Home Press Releases Thousand origami butterfly sculpture for Tyneside care home
A GIANT yin and yang symbol made from a thousand origami butterflies has been gifted to a Tyneside care home.
Newcastle artist Simon Turner, working with pupils from St George’s RC Primary School, in Lemington, created the artwork for nearby Waverley Lodge Care Home.
The colourful creation has been prominently displayed in the lobby of the care home, on Bewick Crescent, for the enjoyment of the home’s elderly residents, staff, and visitors.
Resident Donald Griffin, 91, said: “That’s champion that is. I like the colours. It must have taken a lot of patience to fold all the butterflies.”
Carer Rosie Willis said: “It’s so clever. I love the symbol that’s made by the butterflies. We showed all the residents and they thought it is really lovely.”
Simon, a former tree surgeon turned full-time artist, has been working on an Arts Council England funded project with the help of 18 Tyneside schools – producing 22 origami artworks.
He said: “Each sculpture is made up of around a thousand origami butterflies, inspired by the tradition of folding a thousand origami cranes to be granted a wish.
“As well as helping to fold the butterflies, I also asked the pupils to help me design the sculptures. One pupil, from St George’s Primary School, whose pupils made the butterflies for the sculpture at Waverley Lodge, had the idea of a yin yang design.

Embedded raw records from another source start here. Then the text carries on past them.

(* ===== verification/Primitives.v ===== *)
(** * Transactions and certificates

    [primitives/transaction.h], [primitives/transaction.cpp],
    [primitives/certificate.h], [primitives/certificate.cpp] and the part of
    [script/script.h] their outputs use: the data, the context-free checks and
    the value computations. *)

From stdpp Require Import base numbers list strings gmap sets option.
From Stdlib Require Import ZArith Lia.
From S2P Require Import Prelude.
From S2P Require Import Amount.
From S2P Require Import Serialize.
From S2P Require Import ScTypes.
Open Scope Z_scope.
Open Scope zen_scope.

(** ** Scripts *)
Abbreviation CScript := bytes (only parsing).
Abbreviation uint160 := bytes (only parsing).

Definition OP_PUSHDATA1 : Z := 0x4c.

Definition OP_PUSHDATA2 : Z := 0x4d.

Definition OP_PUSHDATA4 : Z := 0x4e.

Definition OP_RETURN : Z := 0x6a.

Definition OP_DUP : Z := 0x76.

Definition OP_EQUAL : Z := 0x87.

Definition OP_EQUALVERIFY : Z := 0x88.

Definition OP_HASH160 : Z := 0xa9.

Definition OP_CHECKSIG : Z := 0xac.

Definition MAX_SCRIPT_SIZE : Z := 10000.

(** [script << vector] *)
Definition push_data (script b : bytes) : bytes :=
  if vsize b <? OP_PUSHDATA1 then script ++ [vsize b] ++ b
  else if vsize b <=? 0xff then script ++ [OP_PUSHDATA1; vsize b] ++ b
  else if vsize b <=? 0xffff then script ++ [OP_PUSHDATA2] ++ le_split 2 (vsize b) ++ b
  else script ++ [OP_PUSHDATA4] ++ le_split 4 (vsize b) ++ b.

Definition IsUnspendable (script : CScript) : bool :=
  match script with b :: _ => b =? OP_RETURN | [] => false end
  || (MAX_SCRIPT_SIZE <? vsize script).

(** ** Versions *)
Definition SC_CERT_VERSION : Z := -5.

Definition SC_TX_VERSION : Z := -4.

Definition GROTH_TX_VERSION : Z := -3.

Definition PHGR_TX_VERSION : Z := 2.

Definition TRANSPARENT_TX_VERSION : Z := 1.

Definition MIN_OLD_TX_VERSION : Z := 1.

(** ** Inputs and outputs *)
Record COutPoint := mkOutPoint { op_hash : uint256; op_n : Z }.

#[export] Instance COutPoint_eq_dec : EqDecision COutPoint.
Proof. solve_decision. Defined.

#[export] Instance COutPoint_countable : Countable COutPoint.
Proof.
  refine (inj_countable' (fun o => (op_hash o, op_n o)) (fun p => mkOutPoint p.1 p.2) _).
  by intros [].
Defined.

Definition OutPoint_IsNull (o : COutPoint) : bool := (op_hash o =? 0) && (op_n o =? 2 ^ 32 - 1).

Record CTxIn := mkTxIn { prevout : COutPoint; scriptSig : CScript; nSequence : Z }.

Record CTxOut := mkTxOut { out_nValue : CAmount; scriptPubKey : CScript }.

#[export] Instance CTxOut_eq_dec : EqDecision CTxOut.
Proof. solve_decision. Defined.

Definition TxOut_SetNull : CTxOut := mkTxOut (-1) [].

Definition TxOut_IsNull (o : CTxOut) : bool := out_nValue o =? -1.

(** Compressed points and proofs, [zcash/Proof.hpp] and [zcash/JoinSplit.hpp]. *)
Record CompressedG1 := mkG1 { y_lsb : bool; g1_x : bytes }.

Record CompressedG2 := mkG2 { y_gt : bool; g2_x : bytes }.

Record PHGRProof := mkPHGR {
  g_A : CompressedG1;
  g_A_prime : CompressedG1;
  g_B : CompressedG2;
  g_B_prime : CompressedG1;
  g_C : CompressedG1;
  g_C_prime : CompressedG1;
  g_K : CompressedG1;
  g_H : CompressedG1 }.

Inductive SproutProof :=
| PHGR (p : PHGRProof)
| Groth (p : bytes).

(** The arrays of a JoinSplit are lists. *)
Record JSDescription := mkJS {
  vpub_old : CAmount;
  vpub_new : CAmount;
  anchor : uint256;
  nullifiers : list uint256;
  commitments : list uint256;
  ephemeralKey : uint256;
  ciphertexts : list bytes;
  randomSeed : uint256;
  macs : list uint256;
  proof : SproutProof }.

Record CTxCeasedSidechainWithdrawalInput := mkCsw {
  csw_nValue : CAmount;
  csw_scId : uint256;
  csw_nullifier : CFieldElement;
  csw_pubKeyHash : uint160;
  csw_scProof : CScProof;
  csw_actCertDataHash : CFieldElement;
  csw_ceasingCumScTxCommTree : CFieldElement;
  csw_redeemScript : CScript }.

Record CTxForwardTransferOut := mkFt {
  ft_nValue : CAmount;
  ft_address : uint256;
  ft_scId : uint256;
  ft_mcReturnAddress : uint160 }.

Record CTxScCreationOut := mkScCreation {
  generatedScId : uint256;
  sc_nValue : CAmount;
  sc_address : uint256;
  sc_version : Z;
  sc_withdrawalEpochLength : Z;
  sc_customData : bytes;
  sc_constant : option CFieldElement;
  sc_wCertVk : CScVKey;
  sc_wCeasedVk : option CScVKey;
  sc_vFieldElementCertificateFieldConfig : list FieldElementCertificateFieldConfig;
  sc_vBitVectorCertificateFieldConfig : list BitVectorCertificateFieldConfig;
  sc_forwardTransferScFee : CAmount;
  sc_mainchainBackwardTransferRequestScFee : CAmount;
  sc_mainchainBackwardTransferRequestDataLength : Z }.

“So I created an abstract piece based on the yin yang design. The inside of the sculpture is an origami water bomb model folded out of wire mesh, then the thousand butterflies are attached using treasury tags.
“One of the ideas around this project is about mindfulness and I hope to inspire people to have a go at origami themselves.
“The sculptures are created from one simple origami design, which could be easily folded by most people. When folding the same model over and over, it becomes a very peaceful, meditative process.
“I’m also creating a short film about the project, which will be finished around mid-October, and I will be sharing it with the care homes.”
Jane Mack, regional manager for the Hill Care Group, which operates Waverley Lodge Care Home, said: “We can’t thank Simon and the youngsters from St George’s school enough for thinking of us for their amazing project.
“The colourful artwork has taken pride of place in the foyer at Waverley Lodge, so it’s the first thing residents, staff and visitors see as they come in and out of the home.
“We are always looking for ways to engage with the local community and projects like this are a brilliant example of an intergenerational action that has brought so much joy to all those involved.”